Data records
=== Section Start ===

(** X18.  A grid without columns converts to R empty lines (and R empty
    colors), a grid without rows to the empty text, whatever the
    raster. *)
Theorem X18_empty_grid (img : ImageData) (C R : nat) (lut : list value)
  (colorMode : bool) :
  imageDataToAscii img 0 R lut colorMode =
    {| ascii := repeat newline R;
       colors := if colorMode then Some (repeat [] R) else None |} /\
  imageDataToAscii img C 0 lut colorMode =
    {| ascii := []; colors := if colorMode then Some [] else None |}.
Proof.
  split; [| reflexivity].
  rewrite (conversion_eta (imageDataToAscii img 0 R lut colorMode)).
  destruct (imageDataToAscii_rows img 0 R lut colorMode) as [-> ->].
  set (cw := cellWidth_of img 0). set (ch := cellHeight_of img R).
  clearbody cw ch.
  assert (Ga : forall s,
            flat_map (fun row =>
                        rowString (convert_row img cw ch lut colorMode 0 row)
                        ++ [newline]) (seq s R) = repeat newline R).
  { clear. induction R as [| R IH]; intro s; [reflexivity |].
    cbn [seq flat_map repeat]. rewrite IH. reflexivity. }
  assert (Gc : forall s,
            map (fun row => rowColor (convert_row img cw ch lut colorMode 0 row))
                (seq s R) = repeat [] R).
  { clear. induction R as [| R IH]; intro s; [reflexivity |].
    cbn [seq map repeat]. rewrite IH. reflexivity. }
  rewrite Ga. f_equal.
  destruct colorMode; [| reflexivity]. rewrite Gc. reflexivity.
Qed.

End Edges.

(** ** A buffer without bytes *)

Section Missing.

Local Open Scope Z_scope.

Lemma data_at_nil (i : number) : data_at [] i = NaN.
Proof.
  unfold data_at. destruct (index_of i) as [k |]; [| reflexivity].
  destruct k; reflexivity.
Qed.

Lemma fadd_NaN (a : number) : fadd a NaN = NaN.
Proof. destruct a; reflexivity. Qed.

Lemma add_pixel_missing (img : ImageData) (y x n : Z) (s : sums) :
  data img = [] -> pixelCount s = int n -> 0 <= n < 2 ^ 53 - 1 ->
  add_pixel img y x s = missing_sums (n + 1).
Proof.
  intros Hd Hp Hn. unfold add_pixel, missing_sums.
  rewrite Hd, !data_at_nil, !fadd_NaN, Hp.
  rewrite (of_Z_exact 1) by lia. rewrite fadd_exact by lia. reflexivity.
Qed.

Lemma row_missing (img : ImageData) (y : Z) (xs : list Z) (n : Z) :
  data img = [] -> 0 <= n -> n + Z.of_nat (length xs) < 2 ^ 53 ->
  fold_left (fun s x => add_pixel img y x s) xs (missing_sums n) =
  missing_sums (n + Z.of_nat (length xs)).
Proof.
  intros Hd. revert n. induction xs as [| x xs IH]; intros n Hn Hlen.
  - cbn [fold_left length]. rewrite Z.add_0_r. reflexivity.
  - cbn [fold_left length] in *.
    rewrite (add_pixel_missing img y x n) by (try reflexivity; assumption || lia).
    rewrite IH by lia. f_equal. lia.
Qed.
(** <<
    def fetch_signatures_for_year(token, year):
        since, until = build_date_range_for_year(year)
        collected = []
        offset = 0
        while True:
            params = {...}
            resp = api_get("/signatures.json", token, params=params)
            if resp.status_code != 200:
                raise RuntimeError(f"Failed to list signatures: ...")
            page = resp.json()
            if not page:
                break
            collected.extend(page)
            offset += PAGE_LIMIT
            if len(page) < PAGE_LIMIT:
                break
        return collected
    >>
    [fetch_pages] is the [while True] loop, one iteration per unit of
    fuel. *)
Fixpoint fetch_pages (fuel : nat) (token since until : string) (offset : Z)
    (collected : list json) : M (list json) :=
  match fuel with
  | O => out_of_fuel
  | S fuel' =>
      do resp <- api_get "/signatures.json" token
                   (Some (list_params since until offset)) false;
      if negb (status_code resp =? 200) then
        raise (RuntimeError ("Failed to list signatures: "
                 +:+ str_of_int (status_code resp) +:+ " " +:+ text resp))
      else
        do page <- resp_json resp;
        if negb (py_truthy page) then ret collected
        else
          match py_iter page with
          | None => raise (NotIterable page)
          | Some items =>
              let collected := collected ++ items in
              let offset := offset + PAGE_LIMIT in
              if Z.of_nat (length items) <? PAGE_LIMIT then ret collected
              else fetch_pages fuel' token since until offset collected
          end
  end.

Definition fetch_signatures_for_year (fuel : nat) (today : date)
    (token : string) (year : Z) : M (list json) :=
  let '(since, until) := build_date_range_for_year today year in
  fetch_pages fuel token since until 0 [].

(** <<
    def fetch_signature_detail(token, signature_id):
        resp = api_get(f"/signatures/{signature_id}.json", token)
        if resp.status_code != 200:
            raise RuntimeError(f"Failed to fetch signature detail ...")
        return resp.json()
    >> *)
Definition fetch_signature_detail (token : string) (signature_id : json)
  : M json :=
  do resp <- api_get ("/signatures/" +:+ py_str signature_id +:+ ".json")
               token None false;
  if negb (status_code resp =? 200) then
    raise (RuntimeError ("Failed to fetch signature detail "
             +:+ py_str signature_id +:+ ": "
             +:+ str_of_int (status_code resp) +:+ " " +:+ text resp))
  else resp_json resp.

=== Section End ===
=== Section Start ===

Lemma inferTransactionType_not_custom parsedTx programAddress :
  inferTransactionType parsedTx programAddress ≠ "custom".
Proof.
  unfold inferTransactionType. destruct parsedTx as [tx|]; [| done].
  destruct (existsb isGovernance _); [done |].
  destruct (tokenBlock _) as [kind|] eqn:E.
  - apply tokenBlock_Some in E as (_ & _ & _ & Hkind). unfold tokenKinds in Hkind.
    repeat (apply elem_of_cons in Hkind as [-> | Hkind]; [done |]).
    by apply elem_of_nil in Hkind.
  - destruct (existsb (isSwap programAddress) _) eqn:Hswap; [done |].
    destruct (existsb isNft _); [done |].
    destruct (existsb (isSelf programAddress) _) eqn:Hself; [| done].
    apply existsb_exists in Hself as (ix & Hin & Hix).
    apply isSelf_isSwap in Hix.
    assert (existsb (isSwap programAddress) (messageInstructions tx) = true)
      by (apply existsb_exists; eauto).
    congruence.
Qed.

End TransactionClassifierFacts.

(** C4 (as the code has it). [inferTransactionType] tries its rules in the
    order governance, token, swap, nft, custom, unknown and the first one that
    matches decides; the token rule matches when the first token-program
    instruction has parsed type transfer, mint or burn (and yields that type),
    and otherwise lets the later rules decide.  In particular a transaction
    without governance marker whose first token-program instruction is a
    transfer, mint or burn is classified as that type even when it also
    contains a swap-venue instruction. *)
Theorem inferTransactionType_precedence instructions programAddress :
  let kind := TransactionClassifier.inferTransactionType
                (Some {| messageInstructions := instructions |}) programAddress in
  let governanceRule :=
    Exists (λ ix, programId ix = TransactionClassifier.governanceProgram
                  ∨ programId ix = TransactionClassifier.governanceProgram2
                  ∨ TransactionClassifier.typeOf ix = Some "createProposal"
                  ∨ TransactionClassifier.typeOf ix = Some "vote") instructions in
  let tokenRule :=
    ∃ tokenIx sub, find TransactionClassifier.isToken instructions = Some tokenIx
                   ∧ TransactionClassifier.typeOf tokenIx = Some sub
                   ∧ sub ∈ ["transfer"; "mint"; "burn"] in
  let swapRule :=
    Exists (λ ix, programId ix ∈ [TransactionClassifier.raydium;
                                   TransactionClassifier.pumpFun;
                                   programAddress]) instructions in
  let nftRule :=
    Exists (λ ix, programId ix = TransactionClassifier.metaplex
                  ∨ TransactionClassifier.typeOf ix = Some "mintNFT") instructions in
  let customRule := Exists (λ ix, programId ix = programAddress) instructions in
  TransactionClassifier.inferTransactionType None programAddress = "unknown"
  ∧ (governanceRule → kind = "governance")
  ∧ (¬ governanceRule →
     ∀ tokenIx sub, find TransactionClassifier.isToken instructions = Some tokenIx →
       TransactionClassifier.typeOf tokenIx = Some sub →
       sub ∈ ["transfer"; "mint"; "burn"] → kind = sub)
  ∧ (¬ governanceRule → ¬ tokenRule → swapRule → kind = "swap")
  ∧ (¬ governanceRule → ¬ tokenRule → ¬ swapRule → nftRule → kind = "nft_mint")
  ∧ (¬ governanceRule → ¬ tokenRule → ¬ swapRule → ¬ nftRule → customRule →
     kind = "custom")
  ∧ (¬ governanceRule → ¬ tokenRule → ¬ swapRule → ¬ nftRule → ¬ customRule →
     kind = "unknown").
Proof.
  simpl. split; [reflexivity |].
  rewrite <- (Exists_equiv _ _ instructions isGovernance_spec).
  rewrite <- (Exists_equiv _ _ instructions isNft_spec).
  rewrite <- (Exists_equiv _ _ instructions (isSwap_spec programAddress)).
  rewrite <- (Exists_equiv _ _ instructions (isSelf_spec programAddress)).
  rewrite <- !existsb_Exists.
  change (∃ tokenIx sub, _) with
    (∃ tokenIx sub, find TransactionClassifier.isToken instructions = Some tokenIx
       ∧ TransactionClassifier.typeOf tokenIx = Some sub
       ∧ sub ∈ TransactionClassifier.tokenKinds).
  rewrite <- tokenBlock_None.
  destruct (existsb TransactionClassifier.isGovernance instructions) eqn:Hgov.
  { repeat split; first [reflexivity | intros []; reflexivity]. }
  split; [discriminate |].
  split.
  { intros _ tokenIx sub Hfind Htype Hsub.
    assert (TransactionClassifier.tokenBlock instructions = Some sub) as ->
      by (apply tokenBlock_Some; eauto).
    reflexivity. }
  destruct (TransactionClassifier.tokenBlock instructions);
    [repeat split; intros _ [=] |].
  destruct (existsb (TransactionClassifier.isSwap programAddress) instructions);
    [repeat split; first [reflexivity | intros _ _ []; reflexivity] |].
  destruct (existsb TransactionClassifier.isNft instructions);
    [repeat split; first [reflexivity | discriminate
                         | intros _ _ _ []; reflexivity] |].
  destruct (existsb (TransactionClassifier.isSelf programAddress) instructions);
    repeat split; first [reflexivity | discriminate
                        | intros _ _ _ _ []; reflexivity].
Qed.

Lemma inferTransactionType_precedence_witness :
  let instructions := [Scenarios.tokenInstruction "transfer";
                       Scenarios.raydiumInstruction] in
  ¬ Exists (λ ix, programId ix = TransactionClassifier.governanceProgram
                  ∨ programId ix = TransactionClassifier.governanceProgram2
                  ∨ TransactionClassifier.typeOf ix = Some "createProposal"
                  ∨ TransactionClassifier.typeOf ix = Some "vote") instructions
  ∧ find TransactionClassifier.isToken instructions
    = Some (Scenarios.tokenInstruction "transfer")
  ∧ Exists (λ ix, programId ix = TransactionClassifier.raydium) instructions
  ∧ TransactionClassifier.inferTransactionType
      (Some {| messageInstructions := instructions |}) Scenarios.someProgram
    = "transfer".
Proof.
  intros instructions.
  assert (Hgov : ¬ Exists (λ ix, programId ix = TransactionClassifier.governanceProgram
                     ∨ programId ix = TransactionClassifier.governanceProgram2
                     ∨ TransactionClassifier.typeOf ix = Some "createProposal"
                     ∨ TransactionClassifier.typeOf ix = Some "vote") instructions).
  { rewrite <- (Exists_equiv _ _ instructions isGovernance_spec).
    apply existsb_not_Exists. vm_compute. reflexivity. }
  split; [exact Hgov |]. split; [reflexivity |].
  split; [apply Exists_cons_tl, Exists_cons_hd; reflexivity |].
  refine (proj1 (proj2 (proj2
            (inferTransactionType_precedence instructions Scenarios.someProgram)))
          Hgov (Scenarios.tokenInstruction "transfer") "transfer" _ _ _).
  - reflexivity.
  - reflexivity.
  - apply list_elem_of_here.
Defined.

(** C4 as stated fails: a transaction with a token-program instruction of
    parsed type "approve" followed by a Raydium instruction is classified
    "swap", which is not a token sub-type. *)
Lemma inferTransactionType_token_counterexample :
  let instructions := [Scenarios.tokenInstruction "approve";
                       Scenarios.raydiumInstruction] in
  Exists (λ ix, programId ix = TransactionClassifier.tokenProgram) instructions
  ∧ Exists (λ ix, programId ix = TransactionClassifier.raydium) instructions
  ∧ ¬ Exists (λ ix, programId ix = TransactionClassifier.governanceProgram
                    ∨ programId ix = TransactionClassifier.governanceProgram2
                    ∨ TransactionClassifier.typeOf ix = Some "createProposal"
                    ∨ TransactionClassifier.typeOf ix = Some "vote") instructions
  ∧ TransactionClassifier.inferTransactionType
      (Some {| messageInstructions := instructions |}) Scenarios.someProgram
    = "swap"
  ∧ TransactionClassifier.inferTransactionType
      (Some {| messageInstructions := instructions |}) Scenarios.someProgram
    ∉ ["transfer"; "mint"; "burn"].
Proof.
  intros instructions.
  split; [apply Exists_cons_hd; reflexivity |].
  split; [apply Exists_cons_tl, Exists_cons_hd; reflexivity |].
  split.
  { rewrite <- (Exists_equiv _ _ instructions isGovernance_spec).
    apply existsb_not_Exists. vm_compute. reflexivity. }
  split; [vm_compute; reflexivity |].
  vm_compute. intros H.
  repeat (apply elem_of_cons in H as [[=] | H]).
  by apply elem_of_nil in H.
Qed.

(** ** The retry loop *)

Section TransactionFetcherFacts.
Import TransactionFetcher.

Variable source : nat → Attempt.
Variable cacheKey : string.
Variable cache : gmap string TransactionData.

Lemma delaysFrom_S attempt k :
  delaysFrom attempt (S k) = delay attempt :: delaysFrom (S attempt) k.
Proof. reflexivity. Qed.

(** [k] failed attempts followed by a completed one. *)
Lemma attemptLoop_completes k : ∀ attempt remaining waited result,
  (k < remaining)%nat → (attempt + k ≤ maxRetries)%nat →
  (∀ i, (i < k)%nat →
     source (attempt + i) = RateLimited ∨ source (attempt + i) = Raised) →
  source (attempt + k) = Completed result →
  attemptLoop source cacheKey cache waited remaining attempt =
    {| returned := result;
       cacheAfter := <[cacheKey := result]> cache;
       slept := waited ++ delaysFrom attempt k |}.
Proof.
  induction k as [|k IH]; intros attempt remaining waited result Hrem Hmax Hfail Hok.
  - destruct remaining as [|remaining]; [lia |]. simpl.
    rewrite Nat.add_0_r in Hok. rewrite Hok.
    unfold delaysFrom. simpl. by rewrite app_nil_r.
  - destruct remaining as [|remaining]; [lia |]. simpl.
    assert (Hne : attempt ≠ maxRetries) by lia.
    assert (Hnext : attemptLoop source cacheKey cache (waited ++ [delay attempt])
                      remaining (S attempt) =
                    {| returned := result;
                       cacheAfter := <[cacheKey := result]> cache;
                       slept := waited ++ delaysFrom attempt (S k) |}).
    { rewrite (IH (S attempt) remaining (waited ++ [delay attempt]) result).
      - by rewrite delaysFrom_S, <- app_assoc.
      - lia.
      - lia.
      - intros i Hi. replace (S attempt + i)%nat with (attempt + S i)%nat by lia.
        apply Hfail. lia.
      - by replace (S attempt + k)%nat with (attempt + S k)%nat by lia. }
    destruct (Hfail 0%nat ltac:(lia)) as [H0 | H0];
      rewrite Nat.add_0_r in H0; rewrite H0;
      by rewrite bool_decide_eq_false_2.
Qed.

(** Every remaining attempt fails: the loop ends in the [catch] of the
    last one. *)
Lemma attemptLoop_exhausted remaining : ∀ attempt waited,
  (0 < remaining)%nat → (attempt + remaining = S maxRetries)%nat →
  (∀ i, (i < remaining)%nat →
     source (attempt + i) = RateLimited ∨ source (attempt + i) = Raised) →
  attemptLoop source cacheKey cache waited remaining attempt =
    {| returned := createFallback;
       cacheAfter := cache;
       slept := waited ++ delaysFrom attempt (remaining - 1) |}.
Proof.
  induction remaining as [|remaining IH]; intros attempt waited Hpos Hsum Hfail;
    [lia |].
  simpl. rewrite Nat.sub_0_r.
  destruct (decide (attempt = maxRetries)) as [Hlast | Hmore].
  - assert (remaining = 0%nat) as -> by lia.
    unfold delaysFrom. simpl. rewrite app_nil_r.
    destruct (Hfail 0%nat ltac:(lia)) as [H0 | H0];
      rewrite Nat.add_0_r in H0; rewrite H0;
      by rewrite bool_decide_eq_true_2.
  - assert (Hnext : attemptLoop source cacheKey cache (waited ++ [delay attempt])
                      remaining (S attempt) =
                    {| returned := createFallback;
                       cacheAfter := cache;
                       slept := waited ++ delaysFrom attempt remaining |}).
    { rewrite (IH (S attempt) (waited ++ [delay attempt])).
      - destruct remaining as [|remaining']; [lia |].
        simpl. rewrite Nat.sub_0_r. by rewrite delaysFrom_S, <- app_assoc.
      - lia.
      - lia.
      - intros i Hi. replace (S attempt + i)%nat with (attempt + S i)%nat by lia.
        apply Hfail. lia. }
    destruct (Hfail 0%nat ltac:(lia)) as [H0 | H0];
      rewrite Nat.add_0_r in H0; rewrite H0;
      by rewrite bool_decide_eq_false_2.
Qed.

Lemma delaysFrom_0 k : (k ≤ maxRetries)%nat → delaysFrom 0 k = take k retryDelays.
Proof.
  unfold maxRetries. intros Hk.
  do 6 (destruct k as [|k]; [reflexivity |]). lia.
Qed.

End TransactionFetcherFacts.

=== Section End ===

TO DO
Go through the records above. Copy each line in which the string "nftRule" appears.

FINISHED EXERCISE
  let nftRule :=
  ∧ (¬ governanceRule → ¬ tokenRule → ¬ swapRule → nftRule → kind = "nft_mint")
  ∧ (¬ governanceRule → ¬ tokenRule → ¬ swapRule → ¬ nftRule → customRule →
  ∧ (¬ governanceRule → ¬ tokenRule → ¬ swapRule → ¬ nftRule → ¬ customRule →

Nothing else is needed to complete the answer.